Samsung retains its position as the most popular smartphone manufacturer in India, with a 23 percent share of the market, according to the data. Second place remains in the hands of Micromax on 17 percent, followed by Intex on 11 percent. Lava and Lenovo round off the top five with 7 and 6 percent, while other manufacturers accounts for the remaining third or so of the market.

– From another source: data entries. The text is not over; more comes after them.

(** A consumer's next action: the consumer, unless it stops, and the database. *)
Definition advance (SegmentSize : Z) (env : TxEnv) (w : World) (c : consumer) (db : DB)
    : go (option consumer * DB) :=
  match c with
  | Reading cp begin =>
      match load SegmentSize db begin with
      | inl _ => Ret (None, db)
      | inr (seg, _) =>
          if decide (seg_end seg > seg_begin seg)
          then Ret (Some (Consuming cp (seg_end seg) (seg_envelopes seg)), db)
          else Ret (Some (Reading cp begin), db)
      end
  | Consuming cp hi [] =>
      if decide (cp < hi) then
        match consume key outbound env w sid cp hi None db with
        | (next, true, None, db') => Ret (Some (Reading next hi), db')
        | (_, _, _, db') => Ret (None, db')
        end
      else Ret (Some (Reading cp hi), db)
  | Consuming cp hi (e :: es) =>
      offset ← offsetOf e;
      if decide (offset < cp) then Ret (Some (Consuming cp hi es), db)
      else
        match consume key outbound env w sid cp (u64 (offset + 1)) (Some e) db with
        | (next, true, None, db') => Ret (Some (Consuming next hi es), db')
        | (_, _, _, db') => Ret (None, db')
        end
  end.

(** ** The system *)

(** Every transaction of the engine but those by which the handler consumes the stream. *)
Definition elsewhere : relation DB := transaction A A_outbound (fun k s => (k, s) <> (key, sid)).

(** The database and the consumers. *)
Record pipeline := mkPipeline {
  pl_db : DB;
  pl_consumers : gmap nat consumer;
}.

Definition initial : pipeline := mkPipeline empty_db ∅.

Inductive step : pipeline -> pipeline -> Prop :=
| pl_other db db' cs : elsewhere db db' -> step (mkPipeline db cs) (mkPipeline db' cs)
| pl_start i cp db cs :
    cs !! i = None -> CheckpointOffset key None sid db = inr cp ->
    step (mkPipeline db cs) (mkPipeline db (<[i := Reading cp cp]> cs))
| pl_advance i SegmentSize env w c c' db db' cs :
    0 < SegmentSize -> cs !! i = Some c -> advance SegmentSize env w c db = Ret (c', db') ->
    step (mkPipeline db cs) (mkPipeline db' (partial_alter (fun _ => c') i cs))
| pl_stop i db cs :
    step (mkPipeline db cs) (mkPipeline db (delete i cs)).

(** What a consumer has is of the stream, and its checkpoint is not ahead. *)
Definition consumer_ok (db : DB) (c : consumer) : Prop :=
  match c with
  | Reading cp begin => 0 <= begin <= cp /\ cp <= checkpoint key sid db
  | Consuming cp hi es =>
      cp <= checkpoint key sid db /\
      exists lo, 0 <= lo <= cp /\ lo <= hi <= end_of db sid /\ es = between types lo hi (history db sid)
  end.

Definition pipeline_ok (s : pipeline) : Prop :=
  engine_wf A (pl_db s) /\ 0 <= checkpoint key sid (pl_db s) <= end_of (pl_db s) sid /\
  map_Forall (fun _ => consumer_ok (pl_db s)) (pl_consumers s).

(** ** The invariant *)

Lemma between_stable db db' lo hi :
  engine_wf A db -> engine_wf A db' -> grows db db' -> hi <= end_of db sid ->
  between types lo hi (history db' sid) = between types lo hi (history db sid).
Proof.
  intros Hwf Hwf' Hg Hhi. destruct (EventLog.history_grows A db db' sid Hwf Hwf' Hg) as (rest & -> & Hr).
  by apply (between_extend sid _ _ _ (end_of db sid) (end_of db' sid)).
Qed.

Lemma end_of_grows db db' : grows db db' -> engine_wf A db' -> end_of db sid <= end_of db' sid.
Proof.
  intros (_ & Hs & _) Hwf. unfold end_of. destruct (streams db !! sid) as [n|] eqn:Hn.
  - destruct (Hs sid n Hn) as (n' & -> & ?). cbn. lia.
  - apply (in_range_le sid _ _ (history db' sid)). by apply (EventLog.history_bounds A).
Qed.

Lemma consumer_ok_grows db db' c :
  engine_wf A db -> engine_wf A db' -> grows db db' -> checkpoint key sid db <= checkpoint key sid db' ->
  consumer_ok db c -> consumer_ok db' c.
Proof.
  intros Hwf Hwf' Hg Hck. destruct c as [cp begin|cp hi es]; cbn; [lia|].
  intros (Hcp & lo & Hlo & Hhi & ->). split; [lia|]. exists lo. pose proof (end_of_grows db db' Hg Hwf').
  split_and!; try lia. symmetry. apply between_stable; try done. lia.
Qed.

(** A transaction of a consumer, for the whole system. *)
Lemma consume_step env w cp next ev db r db' :
  engine_wf A db -> consume key outbound env w sid cp next ev db = (r, db') ->
  engine_step A A_outbound db db' /\ engine_wf A db' /\ grows db db' /\
  end_of db' sid = end_of db sid /\ history db' sid = history db sid.
Proof.
  intros Hwf Hc. assert (Hs : engine_step A A_outbound db db') by (by eapply System.sys_event).
  destruct (System.engine_step_ok A A_outbound _ _ Hwf Hs) as [Hwf' Hg].
  apply System.consume_frame in Hc as [(He & Hst & _) _]. split_and!; try done.
  - unfold end_of. by rewrite Hst.
  - unfold history, stream_events. by rewrite He.
Qed.

Lemma load_ok SegmentSize db begin seg ex :
  0 < SegmentSize -> engine_wf A db -> fits db -> 0 <= begin ->
  load SegmentSize db begin = inr (seg, ex) ->
  seg_begin seg = begin /\ faithful (history db sid) types seg /\ seg_end seg <= end_of db sid /\
  (seg_end seg <= begin -> begin = end_of db sid).
Proof.
  intros Hsize Hwf Hfit Hb Hl. unfold end_of. destruct (streams db !! sid) as [n|] eqn:Hn; last first.
  { unfold load in Hl. by rewrite (EventLog.run_query_unknown A db sid) in Hl. }
  assert (Hst : Local.stored Unmarshal sid (history db sid) n db).
  { apply (EventLog.stored_earlier A); try done. by eapply Hfit. }
  pose proof (Local.loadSegment_stored Unmarshal SegmentSize sid types (history db sid) Hsize begin n db Hst Hb)
    as Hs. cbn zeta in Hs. fold (load SegmentSize db begin) in Hs. rewrite Hl in Hs.
  case_decide as Hgt; [by destruct Hs|]. destruct Hs as (seg' & ex' & [= <- <-] & Hld).
  destruct Hld as (_ & Hbg & Hle & Hf & Hex). split_and!; try done. intros Hend. cbn.
  destruct ex; [lia|]. destruct Hf as [Hle' Hf].
  rewrite Hf, between_empty, len_nil in Hex by lia. lia.
Qed.

(** What an action of a consumer does to the database: nothing, or what applying the next
    event does. *)
Definition moves (h : list Envelope) (db db' : DB) : Prop :=
  db' = db \/ forall E log, exists log', apply_step key outbound sid h types E (db, log) (db', log').

(** What it keeps. *)
Definition kept (db db' : DB) : Prop :=
  (db' = db \/ engine_step A A_outbound db db') /\ engine_wf A db' /\ grows db db' /\
  checkpoint key sid db <= checkpoint key sid db' <= end_of db sid /\ moves (history db sid) db db'.

Definition log_ok (db : DB) : Prop :=
  engine_wf A db /\ 0 <= checkpoint key sid db <= end_of db sid.

Lemma kept_unchanged db : log_ok db -> kept db db.
Proof. intros [Hwf Hck]. split_and!; try (done || lia); by left. Qed.

(** The outcome of a transaction for the event [ev], which is the only one before [next] and
    not before [cp]. *)
Lemma consume_kept env w cp next ev db r ok err db' :
  log_ok db -> next <= end_of db sid -> cp <= next ->
  between types cp next (history db sid) = option_list ev ->
  (forall e, ev = Some e -> next = off e + 1) ->
  consume key outbound env w sid cp next ev db = (r, ok, err, db') ->
  kept db db' /\ (ok = true -> err = None /\ r = next /\ checkpoint key sid db' = next).
Proof.
  intros [Hwf Hck] Hnext Hcp Hb Hoff Hc.
  destruct (consume_step _ _ _ _ _ _ _ _ Hwf Hc) as (Hs & Hwf' & Hg & He & Hh). unfold kept.
  apply Process.consume_cases in Hc as [(-> & -> & -> & Hc & _ & db1 & -> & Hd)|(-> & Hc & _)].
  - rewrite Process.checkpoint_set. split_and!; try (done || lia); [by right|]. right. intros E log.
    destruct ev as [e|].
    + exists (log ++ [e]). rewrite (Hoff e eq_refl) in *. eapply Process.apply_event; [|exact Hd].
      by rewrite Hc.
    + exists log. subst db1. apply Process.apply_skip; rewrite Hc; done.
  - split; [|done]. destruct Hc as [->| ->]; [by apply kept_unchanged|].
    rewrite Process.checkpoint_set. split_and!; try (done || lia); [by right|]. right. intros E log. exists log.
    apply Process.apply_skip; [lia|]. apply between_empty. lia.
Qed.

Lemma advance_ok SegmentSize env w c db :
  0 < SegmentSize -> fits db -> log_ok db -> consumer_ok db c ->
  exists c' db', advance SegmentSize env w c db = Ret (c', db') /\ kept db db' /\
    forall c1, c' = Some c1 -> consumer_ok db' c1.
Proof.
  intros Hsize Hfit Hok. pose proof (kept_unchanged _ Hok) as Hrefl. pose proof Hok as [Hwf Hck].
  pose proof (EventLog.history_bounds A db sid Hwf) as Hr.
  destruct c as [cp begin|cp hi [|e es]]; cbn [consumer_ok advance].
  - intros [Hb Hcp]. destruct (load SegmentSize db begin) as [err|[seg ex]] eqn:Hl.
    { eexists _, _. by split_and!. }
    destruct (load_ok _ _ _ _ _ Hsize Hwf Hfit (proj1 Hb) Hl) as (Hbg & [_ Hf] & Hend & _).
    case_decide; (eexists _, _; split_and!; [done|done|]); intros c1 [= <-]; [|done].
    split; [done|]. exists begin. subst begin. split_and!; (done || lia).
  - intros (Hcp & lo & Hlo & Hhi & Hes). case_decide as Hlt; last first.
    { eexists _, _. split_and!; [done..|]. intros c1 [= <-]. cbn. lia. }
    destruct (consume _ _ _ _ _ _ _ _ _) as [[[r ok] err] db'] eqn:Hc.
    assert (Hle : cp <= hi) by lia.
    assert (Hnone : between types cp hi (history db sid) = [])
      by (by rewrite <- (between_sub types lo hi), <- Hes by lia).
    destruct (consume_kept _ _ _ _ None _ _ _ _ _ Hok (proj2 Hhi) Hle Hnone ltac:(done) Hc) as [Hk Hyes].
    destruct ok; [destruct (Hyes eq_refl) as (-> & -> & Hck')|]; (eexists _, _; split_and!; [done|done|]); [|done].
    intros c1 [= <-]. cbn. lia.
  - intros (Hcp & lo & Hlo & Hhi & Hes).
    destruct (between_head sid types 0 _ lo hi _ e es Hr ltac:(lia) (eq_sym Hes))
      as (Hoff & Hpos & _ & _ & Hrest & Hhead).
    rewrite (offsetOf_positioned _ _ Hpos). cbn [mbind go_bind]. case_decide as Hlt.
    { eexists _, _. split_and!; [done..|]. intros c1 [= <-]. split; [done|]. exists (off e + 1).
      split_and!; try lia. exact Hrest. }
    assert (Hmax : off e + 1 < u64_modulus).
    { unfold end_of in Hhi. destruct (streams db !! sid) as [n|] eqn:Hn; cbn in Hhi; [|lia].
      pose proof (Hfit _ _ Hn). lia. }
    rewrite u64_id by (unfold is_u64; lia). destruct (consume _ _ _ _ _ _ _ _ _) as [[[r ok] err] db'] eqn:Hc.
    assert (Hle : off e + 1 <= end_of db sid) by lia. assert (Hge : cp <= off e + 1) by lia.
    destruct (consume_kept _ _ _ _ (Some e) _ _ _ _ _ Hok Hle Hge (Hhead cp ltac:(lia))
      ltac:(by intros ? [= <-]) Hc) as [Hk Hyes].
    destruct ok; [destruct (Hyes eq_refl) as (-> & -> & Hck')|]; (eexists _, _; split_and!; [done|done|]); [|done].
    intros c1 [= <-]. cbn. split; [lia|]. destruct (consume_step _ _ _ _ _ _ _ _ Hwf Hc) as (_ & _ & _ & He & Hh).
    exists (off e + 1). rewrite He, Hh. split_and!; try lia. exact Hrest.
Qed.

Interestingly, Chinese vendors have tripled their smartphone shipments in India YoY and double them QoQ. Brands such as Lenovo, Xiaomi and Huawei accounted for 12 percent of the market combined. With the Chinese market beginning to slowdown, many low cost manufacturers are looking to India to prolong their success. However unlike China, consumers appear slower to make a switch over to smartphones in India, and growth is expected to take a little longer. Although the popularity of and trends towards an increasing number of e-commerce retailers and flash sales are helping manufactures to reach new consumers in India.
An important dynamic in the Indian market is price. While 20 percent of smartphones shipped in China cost less than $100, close to 50 percent of all smartphones shipped in India fall into this price category. Micromax and Intex have managed to capitalize on this market segment and Samsung has been aiming to cater to this demand with a selection of more affordable smartphones this year. Perhaps Google is right to want to realign its Android One program to target the sub $100 section of the market.
IDC anticipates that India to continue to see double digit growth for the new few years. The country is expected to surpass the US has the world’s largest smartphone market by 2017.